Собственно, достопамятная герасимовская статья 1949 года "За советский патриотизм в искусстве" и положила конец первой дискуссии о "русском импрессионизме", начавшейся вскоре после войны. В декабре 1945 года в Третьяковской галерее Абрам Эфрос сделал смелый по тем временам доклад, утверждая, будто все, что есть хорошего в современной советской живописи, связано с "дореволюционными художественными течениями", и прославляя старый добрый русский импрессионизм. А в апреле 1946 года в Ленинградском Союзе советских художников выступил с самоубийственным по тем временам докладом Николай Пунин. Он прославил импрессионизм французский за совершенную им революцию в живописи, за то, что "учит прежде всего быть искренним и современным своей эпохе". И вдобавок намекнул, что ничего хорошего в той советской живописи, что паразитирует на достижениях прошлого, нет — как нет его в любом академизме, далеком от проблем современности. Председатель Ленинградского Союза советских художников Владимир Серов, серостью живописи вполне отвечавший своей фамилии и принявший доклад, как и многие другие выступления Пунина, на свой счет, начал кампанию — Александр Герасимов поставил в ней эффектную точку.

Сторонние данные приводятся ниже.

(** * Gateway client core of buildkit's frontend (package grpcclient)

    A shallow embedding of the parts of [grpcclient] that the specification
    talks about: the environment decoder [opts], the per-process mailbox
    [procMessageForwarder], the exec multiplexer [messageForwarder], the
    event loop of [container.Start], and the [Solve] / [Run] data path.

    Go values are modelled as follows.
    - [map[string]T] that is only looked up and updated: [gmap string T];
      a map that is ranged over: an association list in iteration order
      (the statements quantify over every order).
    - [error]: the inductive [error] below; a nil error is [None].
    - a [select] over channels: the list of outcomes of the cases that can
      proceed (Go picks one of them pseudo-randomly); the empty list means
      that the goroutine blocks.
    - RPCs: the daemon is a record of response functions, every issued call
      is appended to the [wire]. *)

From Stdlib Require Import ZArith String Ascii List Lia.
From Stdlib Require Import DecimalString.
From stdpp Require Import base option list gmap strings fin_maps.

Import ListNotations.
Local Open Scope string_scope.
Local Open Scope Z_scope.
(** Collecting the results: every task has returned, and its table
    becomes a new object, in the order of the tasks. *)
Lemma map_py_collect (dt : Dict.t (Exc DataFrame)) (h : Heap) (dt' : Dict.t Entry)
    (h' : Heap) :
  map_py collect_result dt h = Return dt' h' ->
  adatas h' = adatas h
  /\ length dt' = length dt
  /\ exists dfs,
       frames h' = (frames h ++ dfs)%list
       /\ forall i g exc, dt !! i = Some (g, exc) ->
            exists df, exc = Ok df /\ dfs !! i = Some df
                       /\ dt' !! i = Some (g, Tbl (length (frames h) + i)).
Proof.
  revert h dt'. induction dt as [|[g0 exc0] dt IH]; intros h dt' Hrun.
  - injection Hrun as <- <-. repeat split; auto. exists []. split.
    + now rewrite app_nil_r.
    + intros i g exc Hi. destruct i; discriminate.
  - cbn [map_py] in Hrun.
    apply bind_Return in Hrun as (y & h1 & Hitem & Hrun).
    apply bind_Return in Hrun as (ys & h2 & Hrest & Hrun).
    injection Hrun as <- <-.
    unfold collect_result in Hitem. cbn [fst snd] in Hitem.
    apply bind_Return in Hitem as (df0 & h3 & Hdf & Hitem).
    apply lift_Return in Hdf as [Hdf ->].
    apply bind_Return in Hitem as (r & h4 & Hr & Hitem).
    apply new_frame_Return in Hr as (-> & Hf1 & Ha1).
    injection Hitem as Hy Hh. subst y h4.
    destruct (IH h1 ys Hrest) as (Ha & Hlen & dfs & Hf & Hall).
    split; [congruence|]. split; [simpl; congruence|].
    exists (df0 :: dfs). split.
    + rewrite Hf, Hf1, <- app_assoc. reflexivity.
    + intros [|i] g exc Hi; simpl in Hi.
      * injection Hi as <- <-. exists df0. repeat split; auto.
        simpl. now rewrite Nat.add_0_r.
      * destruct (Hall i g exc Hi) as (df & -> & Hdfs & Hdt').
        exists df. split; [reflexivity|]. split; [exact Hdfs|].
        change (ys !! i = Some (g, Tbl (length (frames h) + S i))).
        refine (eq_trans Hdt' _). rewrite Hf1, length_app. simpl. do 3 f_equal. lia.
Qed.

Lemma In_lookup_dict {V} (d : Dict.t V) (k : string) (v : V) :
  In (k, v) d -> exists i, d !! i = Some (k, v).
Proof.
  intros Hin. apply list_elem_of_In in Hin.
  now apply list_elem_of_lookup_1 in Hin.
Qed.

Lemma keys_of_lookup {V W} (d : list (string * V)) (d' : list (string * W)) :
  length d' = length d ->
  (forall i g v, d !! i = Some (g, v) -> exists w, d' !! i = Some (g, w)) ->
  map fst d' = map fst d.
Proof.
  revert d'. induction d as [|[g v] d IH]; intros [|[g' w'] d'] Hlen Hall;
    try discriminate; [reflexivity|].
  destruct (Hall 0%nat g v eq_refl) as (w & Hw). injection Hw as -> _.
  simpl. f_equal. apply IH; [simpl in Hlen; lia|].
  intros i g0 v0 Hi. exact (Hall (S i) g0 v0 Hi).
Qed.
Lemma walk_roots_like (roots : roots_map) (rs : list walk_record) :
  walk_roots roots = Ok rs -> walk_like 0 rs.
Proof.
  revert rs. induction roots as [| [root_name [n | s]] roots IH]; intros rs;
    cbn [walk_roots].
  - intros [= <-]. apply walk_like_nil.
  - destruct (internal_root root_name); [apply IH |].
    cbn [walk_root]. unfold mbind, result_bind.
    destruct (walk_roots roots) as [more |]; [| done].
    intros [= <-]. apply walk_like_app; [apply walk_bookmarks_like | by apply IH].
  - destruct (internal_root root_name); [apply IH | done].
Qed.

(** X3: the records both renderers get from the roots are well formed: a
    folder record has no URL and a link record has one, the first record
    is at depth 0, and from a record to the next the depth grows by one at
    most, and only after a folder. *)
Theorem walk_records_shape (roots : roots_map) (rs : list walk_record) :
  walk_roots roots = Ok rs ->
  Forall record_ok rs
  /\ match rs with
     | [] => True
     | r :: rest => record_depth r = 0%nat /\ steps_ok r rest
     end.
Proof.
  intros Hwalk. apply walk_roots_like in Hwalk as [Hall Hsteps]. split.
  - eapply Forall_impl; [exact Hall |]. by intros r [? _].
  - destruct rs as [| r rest]; [done |].
    specialize (Hsteps (0%nat, "url", "", None) (or_introl (Nat.le_refl 0))).
    cbn [steps_ok] in Hsteps. destruct Hsteps as (Hup & Hfolder & Hrest).
    split; [| done].
    unfold record_depth, record_type in *. cbn [fst snd] in *.
    destruct (r.1.1.1) as [| k] eqn:E; [done |].
    exfalso. specialize (Hfolder ltac:(lia)). discriminate Hfolder.
Qed.

Lemma walk_records_shape_witness :
  Forall record_ok
    [(0%nat, "folder", "Bar", None); (1%nat, "url", "Ex", Some "https://example.com");
     (1%nat, "folder", "Untitled", None); (2%nat, "url", "Untitled", Some "");
     (1%nat, "url", "A & B", Some "https://b.example/?q='x'");
     (0%nat, "folder", "Other", None)].
Proof.
  exact (proj1 (walk_records_shape sample_roots _ eq_refl)).
Defined.

(** ** The export against the dashboard *)

Section ExportLines.

Lemma link_line_is_entry (line : string) :
  is_link_line line = true -> is_entry_line line = true.
Proof.
  unfold is_link_line, is_entry_line.
  destruct (lstrip_spaces line) as [| a [| b [| c [| d s]]]]; simpl; try done.
  repeat (case_decide; [| done]). done.
Qed.

Lemma filter_link_of_entries (lines : list string) :
  List.filter is_link_line (List.filter is_entry_line lines)
  = List.filter is_link_line lines.
Proof.
  induction lines as [| line lines IH]; [done |]. cbn [List.filter].
  destruct (is_entry_line line) eqn:Hentry; cbn [List.filter].
  - by rewrite IH.
  - destruct (is_link_line line) eqn:Hlink; [| exact IH].
    apply link_line_is_entry in Hlink. congruence.
Qed.

Lemma link_line_entry (r : walk_record) :
  is_link_line (netscape_entry r)
  = if decide (record_type r = "folder") then false else true.
Proof.
  destruct r as [[[depth node_type] name] url].
  unfold netscape_entry, is_link_line, record_type. cbn [fst snd].
  rewrite lstrip_indent. by destruct (decide (node_type = "folder")).
Qed.

Lemma link_lines_count (rs : list walk_record) :
  length (List.filter is_link_line (map netscape_entry rs))
  = list_sum (map bookmark_incr rs).
Proof.
  induction rs as [| r rs IH]; [done |].
  cbn [map List.filter]. rewrite link_line_entry.
  unfold list_sum in *. cbn [fold_right]. rewrite <- IH.
  destruct r as [[[depth node_type] name] url]. unfold record_type, bookmark_incr.
  cbn [fst snd]. by destruct (decide (node_type = "folder")).
Qed.

End ExportLines.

Несколькими годами позже Александр Герасимов написал "Летний день", которым по праву гордится Музей русского импрессионизма: букет на подоконнике, капли на стекле, влажный сад за окном — мастерская работа, от нее так и веет дождем, так и пахнет сиренью. "Светлое переживание красоты" и "свежесть" налицо, а вот с "радостью бытия" не получилось, скорее — не свойственная народному художнику печаль. Вряд ли муки совести. Картина датирована 1950-ми — может быть, написана после разоблачения культа личности, когда придворный художник Сталина Герасимов оказался не у дел. Не в опале — он всегда выходил сухим из воды: из-за "Монмартра ночью" 1934 года, еще одного герасимовского импрессионизма в собрании Бориса Минца, другой бы — не за коровинскую манеру, так за загранкомандировку в капстрану — лишился бы головы, а ему все сходило с рук. Но без былого влияния. То есть "русскому импрессионизму", как бы ни был он близок к власти, обласкан, успешен, наделен привилегиями западничать и наслаждаться жизнью, не всегда удается поддерживать "празднично-оптимистический тонус", иногда он впадает в меланхолию, размышляя о преходящести всего земного. В этом чувствуется какая-то тайная рифма между музеем, коллекционером и его любимыми художниками. Ведь была в Москве и другая замечательная коллекция того, что теперь зовется эвфемизмом "русский импрессионизм": ее собрал основатель "Арбат Престижа" Владимир Некрасов. Но где теперь его бизнес и где картины? Словом, "русский импрессионизм" — это, безусловно, праздник и радость, но русская, со слезами на глазах.